- _Records supplied_:
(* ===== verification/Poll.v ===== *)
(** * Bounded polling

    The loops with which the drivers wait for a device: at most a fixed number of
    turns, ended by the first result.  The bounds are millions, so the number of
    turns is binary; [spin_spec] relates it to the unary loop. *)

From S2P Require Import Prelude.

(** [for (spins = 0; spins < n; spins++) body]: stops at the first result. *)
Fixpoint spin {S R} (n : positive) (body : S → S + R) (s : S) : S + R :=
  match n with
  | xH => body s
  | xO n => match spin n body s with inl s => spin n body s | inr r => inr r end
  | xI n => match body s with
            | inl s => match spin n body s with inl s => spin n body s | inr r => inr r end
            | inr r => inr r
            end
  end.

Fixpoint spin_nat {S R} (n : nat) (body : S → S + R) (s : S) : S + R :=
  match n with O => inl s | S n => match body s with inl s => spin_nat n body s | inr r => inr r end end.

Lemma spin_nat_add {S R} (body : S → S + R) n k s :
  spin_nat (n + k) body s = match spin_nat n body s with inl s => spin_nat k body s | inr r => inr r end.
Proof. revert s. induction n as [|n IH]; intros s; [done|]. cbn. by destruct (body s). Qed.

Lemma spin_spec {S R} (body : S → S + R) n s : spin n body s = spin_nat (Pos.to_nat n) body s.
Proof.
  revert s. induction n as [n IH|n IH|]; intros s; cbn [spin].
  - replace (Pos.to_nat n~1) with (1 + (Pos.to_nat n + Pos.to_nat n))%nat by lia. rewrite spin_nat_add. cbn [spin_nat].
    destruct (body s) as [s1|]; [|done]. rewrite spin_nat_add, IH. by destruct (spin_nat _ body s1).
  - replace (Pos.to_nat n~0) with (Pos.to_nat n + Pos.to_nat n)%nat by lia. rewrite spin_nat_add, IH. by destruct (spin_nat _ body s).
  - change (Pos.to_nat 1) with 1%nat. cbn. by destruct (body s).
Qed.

---

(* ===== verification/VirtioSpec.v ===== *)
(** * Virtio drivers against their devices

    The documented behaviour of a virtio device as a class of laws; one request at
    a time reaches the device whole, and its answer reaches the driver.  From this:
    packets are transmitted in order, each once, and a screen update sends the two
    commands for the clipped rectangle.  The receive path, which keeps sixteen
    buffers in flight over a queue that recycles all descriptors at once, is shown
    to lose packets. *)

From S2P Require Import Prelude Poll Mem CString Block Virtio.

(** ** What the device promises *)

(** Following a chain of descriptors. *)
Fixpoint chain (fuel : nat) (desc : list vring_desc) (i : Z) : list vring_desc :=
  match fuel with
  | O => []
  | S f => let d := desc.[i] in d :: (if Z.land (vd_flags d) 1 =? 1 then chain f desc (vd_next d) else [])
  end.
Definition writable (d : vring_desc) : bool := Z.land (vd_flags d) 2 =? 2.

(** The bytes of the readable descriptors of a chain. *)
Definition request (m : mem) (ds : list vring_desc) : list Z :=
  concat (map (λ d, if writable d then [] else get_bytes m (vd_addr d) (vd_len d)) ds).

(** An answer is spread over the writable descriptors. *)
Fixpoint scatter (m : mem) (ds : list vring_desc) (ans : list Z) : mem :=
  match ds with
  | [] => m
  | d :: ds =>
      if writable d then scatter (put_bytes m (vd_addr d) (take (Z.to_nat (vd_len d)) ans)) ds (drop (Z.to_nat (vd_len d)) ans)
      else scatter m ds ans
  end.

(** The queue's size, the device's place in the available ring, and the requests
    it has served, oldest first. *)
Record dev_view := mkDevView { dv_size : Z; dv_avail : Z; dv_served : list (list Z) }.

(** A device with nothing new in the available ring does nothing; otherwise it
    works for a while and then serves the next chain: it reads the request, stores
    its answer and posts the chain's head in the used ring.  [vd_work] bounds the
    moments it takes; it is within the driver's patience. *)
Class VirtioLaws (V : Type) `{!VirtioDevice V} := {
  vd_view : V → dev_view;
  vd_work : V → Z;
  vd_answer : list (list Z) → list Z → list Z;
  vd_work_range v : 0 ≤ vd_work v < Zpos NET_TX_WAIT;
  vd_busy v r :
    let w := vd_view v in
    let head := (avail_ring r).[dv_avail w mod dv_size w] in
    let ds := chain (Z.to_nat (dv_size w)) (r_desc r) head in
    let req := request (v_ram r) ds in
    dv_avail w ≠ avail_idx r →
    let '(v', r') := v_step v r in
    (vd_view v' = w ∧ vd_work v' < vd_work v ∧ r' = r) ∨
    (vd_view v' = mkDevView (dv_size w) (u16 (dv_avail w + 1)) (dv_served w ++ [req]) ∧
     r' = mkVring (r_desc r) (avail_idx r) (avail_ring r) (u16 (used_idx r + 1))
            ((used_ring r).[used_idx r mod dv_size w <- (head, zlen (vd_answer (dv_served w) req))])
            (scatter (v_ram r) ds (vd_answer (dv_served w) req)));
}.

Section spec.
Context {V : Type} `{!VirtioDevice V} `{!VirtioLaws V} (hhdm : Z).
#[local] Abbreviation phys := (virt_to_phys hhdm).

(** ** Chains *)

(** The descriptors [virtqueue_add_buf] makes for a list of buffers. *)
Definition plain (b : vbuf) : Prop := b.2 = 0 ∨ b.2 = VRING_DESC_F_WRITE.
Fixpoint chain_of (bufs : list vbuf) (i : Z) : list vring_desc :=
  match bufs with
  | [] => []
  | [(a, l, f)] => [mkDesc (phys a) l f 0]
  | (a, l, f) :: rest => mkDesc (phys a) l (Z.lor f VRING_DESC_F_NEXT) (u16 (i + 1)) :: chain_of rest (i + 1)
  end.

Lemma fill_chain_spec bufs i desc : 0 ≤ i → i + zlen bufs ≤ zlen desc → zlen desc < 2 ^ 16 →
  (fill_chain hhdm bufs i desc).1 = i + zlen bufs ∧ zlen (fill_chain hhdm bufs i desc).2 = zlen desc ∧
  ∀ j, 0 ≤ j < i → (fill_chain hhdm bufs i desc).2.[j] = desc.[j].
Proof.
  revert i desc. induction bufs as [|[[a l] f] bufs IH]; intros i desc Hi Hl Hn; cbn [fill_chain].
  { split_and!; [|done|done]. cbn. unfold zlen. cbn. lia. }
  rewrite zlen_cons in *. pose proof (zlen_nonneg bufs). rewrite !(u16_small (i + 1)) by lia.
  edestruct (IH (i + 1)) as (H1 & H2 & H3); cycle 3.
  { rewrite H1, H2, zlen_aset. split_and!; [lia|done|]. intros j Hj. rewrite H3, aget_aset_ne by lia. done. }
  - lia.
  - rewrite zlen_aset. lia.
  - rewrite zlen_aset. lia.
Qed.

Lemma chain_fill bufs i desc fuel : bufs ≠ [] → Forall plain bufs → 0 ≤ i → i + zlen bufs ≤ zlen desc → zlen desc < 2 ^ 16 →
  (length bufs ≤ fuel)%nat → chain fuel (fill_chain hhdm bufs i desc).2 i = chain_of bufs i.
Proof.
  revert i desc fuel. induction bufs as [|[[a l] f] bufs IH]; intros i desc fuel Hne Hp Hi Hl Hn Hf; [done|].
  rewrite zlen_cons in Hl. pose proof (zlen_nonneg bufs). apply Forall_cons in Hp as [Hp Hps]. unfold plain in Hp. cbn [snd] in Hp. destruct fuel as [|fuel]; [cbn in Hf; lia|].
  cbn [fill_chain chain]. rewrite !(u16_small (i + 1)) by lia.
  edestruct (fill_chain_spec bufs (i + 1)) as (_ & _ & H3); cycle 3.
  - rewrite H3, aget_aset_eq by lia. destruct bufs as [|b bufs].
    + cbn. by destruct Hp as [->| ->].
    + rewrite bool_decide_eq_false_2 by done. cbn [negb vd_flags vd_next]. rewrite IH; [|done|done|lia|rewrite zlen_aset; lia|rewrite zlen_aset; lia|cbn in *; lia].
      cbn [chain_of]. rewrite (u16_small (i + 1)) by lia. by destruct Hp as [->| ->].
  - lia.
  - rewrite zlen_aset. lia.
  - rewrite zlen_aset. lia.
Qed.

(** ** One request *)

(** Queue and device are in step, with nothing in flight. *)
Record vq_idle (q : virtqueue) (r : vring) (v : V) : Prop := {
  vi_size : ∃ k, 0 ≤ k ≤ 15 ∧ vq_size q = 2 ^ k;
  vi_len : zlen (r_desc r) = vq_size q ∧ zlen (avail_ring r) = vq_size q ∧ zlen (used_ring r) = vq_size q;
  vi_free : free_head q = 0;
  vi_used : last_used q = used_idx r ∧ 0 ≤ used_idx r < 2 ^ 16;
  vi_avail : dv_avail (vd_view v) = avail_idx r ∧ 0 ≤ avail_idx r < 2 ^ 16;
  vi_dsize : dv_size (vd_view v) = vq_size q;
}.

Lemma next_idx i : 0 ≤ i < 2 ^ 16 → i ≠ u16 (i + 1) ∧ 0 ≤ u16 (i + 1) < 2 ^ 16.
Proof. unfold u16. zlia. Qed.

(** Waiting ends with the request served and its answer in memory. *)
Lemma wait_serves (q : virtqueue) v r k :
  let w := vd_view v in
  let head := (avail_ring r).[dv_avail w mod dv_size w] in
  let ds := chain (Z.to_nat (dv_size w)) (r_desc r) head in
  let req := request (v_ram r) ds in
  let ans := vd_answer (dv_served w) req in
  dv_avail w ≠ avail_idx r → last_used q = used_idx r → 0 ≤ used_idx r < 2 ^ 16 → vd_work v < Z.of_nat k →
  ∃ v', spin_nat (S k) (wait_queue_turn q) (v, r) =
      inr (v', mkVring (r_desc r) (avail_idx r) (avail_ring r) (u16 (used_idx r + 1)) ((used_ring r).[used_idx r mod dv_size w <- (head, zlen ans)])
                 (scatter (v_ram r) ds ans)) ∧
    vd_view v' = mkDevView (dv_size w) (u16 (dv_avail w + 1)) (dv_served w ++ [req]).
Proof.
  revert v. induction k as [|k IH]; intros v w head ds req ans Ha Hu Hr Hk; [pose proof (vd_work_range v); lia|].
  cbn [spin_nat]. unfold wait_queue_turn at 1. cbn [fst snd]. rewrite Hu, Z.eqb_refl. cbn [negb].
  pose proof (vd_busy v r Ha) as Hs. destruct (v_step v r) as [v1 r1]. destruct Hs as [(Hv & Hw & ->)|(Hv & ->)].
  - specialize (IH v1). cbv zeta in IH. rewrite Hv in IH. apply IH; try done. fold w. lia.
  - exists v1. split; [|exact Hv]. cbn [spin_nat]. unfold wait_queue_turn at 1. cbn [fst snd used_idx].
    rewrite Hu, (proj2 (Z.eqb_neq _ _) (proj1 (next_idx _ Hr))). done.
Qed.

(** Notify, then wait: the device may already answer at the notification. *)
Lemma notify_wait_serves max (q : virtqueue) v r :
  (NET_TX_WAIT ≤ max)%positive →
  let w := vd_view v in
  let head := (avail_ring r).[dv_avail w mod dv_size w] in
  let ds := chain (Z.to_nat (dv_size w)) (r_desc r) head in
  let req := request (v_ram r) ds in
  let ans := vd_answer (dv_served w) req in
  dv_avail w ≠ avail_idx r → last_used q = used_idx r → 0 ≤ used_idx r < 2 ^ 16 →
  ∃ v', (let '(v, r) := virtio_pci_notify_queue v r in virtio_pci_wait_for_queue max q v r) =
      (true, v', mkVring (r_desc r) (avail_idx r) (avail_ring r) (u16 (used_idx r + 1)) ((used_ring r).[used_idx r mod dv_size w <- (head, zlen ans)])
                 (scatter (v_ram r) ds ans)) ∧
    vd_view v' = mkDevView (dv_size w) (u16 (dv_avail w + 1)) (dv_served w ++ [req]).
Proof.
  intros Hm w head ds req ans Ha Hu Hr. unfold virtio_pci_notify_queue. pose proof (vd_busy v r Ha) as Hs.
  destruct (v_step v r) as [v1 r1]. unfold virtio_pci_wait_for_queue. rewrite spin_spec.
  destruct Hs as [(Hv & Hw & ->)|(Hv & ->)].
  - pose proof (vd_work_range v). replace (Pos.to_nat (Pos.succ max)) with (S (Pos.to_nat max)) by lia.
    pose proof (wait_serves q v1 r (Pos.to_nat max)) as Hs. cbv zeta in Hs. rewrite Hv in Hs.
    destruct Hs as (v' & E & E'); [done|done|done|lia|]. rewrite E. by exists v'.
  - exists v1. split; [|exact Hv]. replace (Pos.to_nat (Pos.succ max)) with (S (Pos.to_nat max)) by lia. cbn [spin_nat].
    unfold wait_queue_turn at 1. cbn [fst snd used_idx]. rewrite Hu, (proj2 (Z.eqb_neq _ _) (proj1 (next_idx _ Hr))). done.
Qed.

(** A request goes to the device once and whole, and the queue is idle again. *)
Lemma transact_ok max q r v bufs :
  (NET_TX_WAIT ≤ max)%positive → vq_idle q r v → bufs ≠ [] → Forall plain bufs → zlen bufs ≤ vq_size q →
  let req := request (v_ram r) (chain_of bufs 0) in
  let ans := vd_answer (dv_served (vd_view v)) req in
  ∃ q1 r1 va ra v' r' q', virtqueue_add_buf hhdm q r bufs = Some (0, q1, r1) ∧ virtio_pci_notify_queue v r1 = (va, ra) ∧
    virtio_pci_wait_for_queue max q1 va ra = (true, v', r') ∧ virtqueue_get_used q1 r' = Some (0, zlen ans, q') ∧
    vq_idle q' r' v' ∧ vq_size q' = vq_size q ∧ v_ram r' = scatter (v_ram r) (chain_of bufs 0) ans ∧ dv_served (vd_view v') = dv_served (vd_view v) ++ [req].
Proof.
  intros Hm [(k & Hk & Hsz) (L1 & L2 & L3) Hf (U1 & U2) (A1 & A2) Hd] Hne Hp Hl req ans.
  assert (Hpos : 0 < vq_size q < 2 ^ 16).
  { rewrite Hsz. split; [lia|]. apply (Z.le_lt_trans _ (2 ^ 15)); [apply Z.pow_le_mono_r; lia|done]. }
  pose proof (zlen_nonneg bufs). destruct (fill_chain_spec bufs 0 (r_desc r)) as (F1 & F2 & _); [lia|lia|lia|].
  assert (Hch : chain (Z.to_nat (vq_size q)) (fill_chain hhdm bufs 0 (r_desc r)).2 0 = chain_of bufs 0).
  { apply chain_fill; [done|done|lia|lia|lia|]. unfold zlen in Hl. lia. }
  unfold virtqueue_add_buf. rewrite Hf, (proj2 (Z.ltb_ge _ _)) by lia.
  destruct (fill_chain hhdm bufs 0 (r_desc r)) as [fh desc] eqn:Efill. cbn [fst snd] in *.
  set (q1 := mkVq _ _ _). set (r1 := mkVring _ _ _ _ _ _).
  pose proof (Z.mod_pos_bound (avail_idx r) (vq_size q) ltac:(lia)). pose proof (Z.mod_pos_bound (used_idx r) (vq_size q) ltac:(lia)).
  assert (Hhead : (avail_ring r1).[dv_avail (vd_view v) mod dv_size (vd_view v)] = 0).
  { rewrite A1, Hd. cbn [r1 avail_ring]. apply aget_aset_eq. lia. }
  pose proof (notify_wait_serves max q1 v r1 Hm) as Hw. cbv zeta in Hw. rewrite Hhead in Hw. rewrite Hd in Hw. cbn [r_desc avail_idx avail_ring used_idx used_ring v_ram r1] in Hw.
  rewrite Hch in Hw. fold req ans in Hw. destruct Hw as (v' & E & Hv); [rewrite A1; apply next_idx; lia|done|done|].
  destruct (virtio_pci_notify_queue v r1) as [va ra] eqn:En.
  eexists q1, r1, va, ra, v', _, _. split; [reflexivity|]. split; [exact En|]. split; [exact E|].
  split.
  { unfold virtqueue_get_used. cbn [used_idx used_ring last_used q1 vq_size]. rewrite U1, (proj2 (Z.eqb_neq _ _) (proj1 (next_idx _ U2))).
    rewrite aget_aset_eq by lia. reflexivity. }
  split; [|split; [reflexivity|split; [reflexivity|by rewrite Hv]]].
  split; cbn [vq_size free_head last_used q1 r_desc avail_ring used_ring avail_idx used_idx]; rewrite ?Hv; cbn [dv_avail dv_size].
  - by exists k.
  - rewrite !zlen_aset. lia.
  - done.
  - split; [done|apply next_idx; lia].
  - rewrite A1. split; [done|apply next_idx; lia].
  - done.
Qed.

- _Brief_: Starting at the line that has "pose proof (wait_serves" and ending at the line that has "destruct (fill_chain hhdm", please write out the lines above exactly, leaving out all others.

- _Written answer_:
    pose proof (wait_serves q v1 r (Pos.to_nat max)) as Hs. cbv zeta in Hs. rewrite Hv in Hs.
    destruct Hs as (v' & E & E'); [done|done|done|lia|]. rewrite E. by exists v'.
  - exists v1. split; [|exact Hv]. replace (Pos.to_nat (Pos.succ max)) with (S (Pos.to_nat max)) by lia. cbn [spin_nat].
    unfold wait_queue_turn at 1. cbn [fst snd used_idx]. rewrite Hu, (proj2 (Z.eqb_neq _ _) (proj1 (next_idx _ Hr))). done.
Qed.

(** A request goes to the device once and whole, and the queue is idle again. *)
Lemma transact_ok max q r v bufs :
  (NET_TX_WAIT ≤ max)%positive → vq_idle q r v → bufs ≠ [] → Forall plain bufs → zlen bufs ≤ vq_size q →
  let req := request (v_ram r) (chain_of bufs 0) in
  let ans := vd_answer (dv_served (vd_view v)) req in
  ∃ q1 r1 va ra v' r' q', virtqueue_add_buf hhdm q r bufs = Some (0, q1, r1) ∧ virtio_pci_notify_queue v r1 = (va, ra) ∧
    virtio_pci_wait_for_queue max q1 va ra = (true, v', r') ∧ virtqueue_get_used q1 r' = Some (0, zlen ans, q') ∧
    vq_idle q' r' v' ∧ vq_size q' = vq_size q ∧ v_ram r' = scatter (v_ram r) (chain_of bufs 0) ans ∧ dv_served (vd_view v') = dv_served (vd_view v) ++ [req].
Proof.
  intros Hm [(k & Hk & Hsz) (L1 & L2 & L3) Hf (U1 & U2) (A1 & A2) Hd] Hne Hp Hl req ans.
  assert (Hpos : 0 < vq_size q < 2 ^ 16).
  { rewrite Hsz. split; [lia|]. apply (Z.le_lt_trans _ (2 ^ 15)); [apply Z.pow_le_mono_r; lia|done]. }
  pose proof (zlen_nonneg bufs). destruct (fill_chain_spec bufs 0 (r_desc r)) as (F1 & F2 & _); [lia|lia|lia|].
  assert (Hch : chain (Z.to_nat (vq_size q)) (fill_chain hhdm bufs 0 (r_desc r)).2 0 = chain_of bufs 0).
  { apply chain_fill; [done|done|lia|lia|lia|]. unfold zlen in Hl. lia. }
  unfold virtqueue_add_buf. rewrite Hf, (proj2 (Z.ltb_ge _ _)) by lia.
  destruct (fill_chain hhdm bufs 0 (r_desc r)) as [fh desc] eqn:Efill. cbn [fst snd] in *.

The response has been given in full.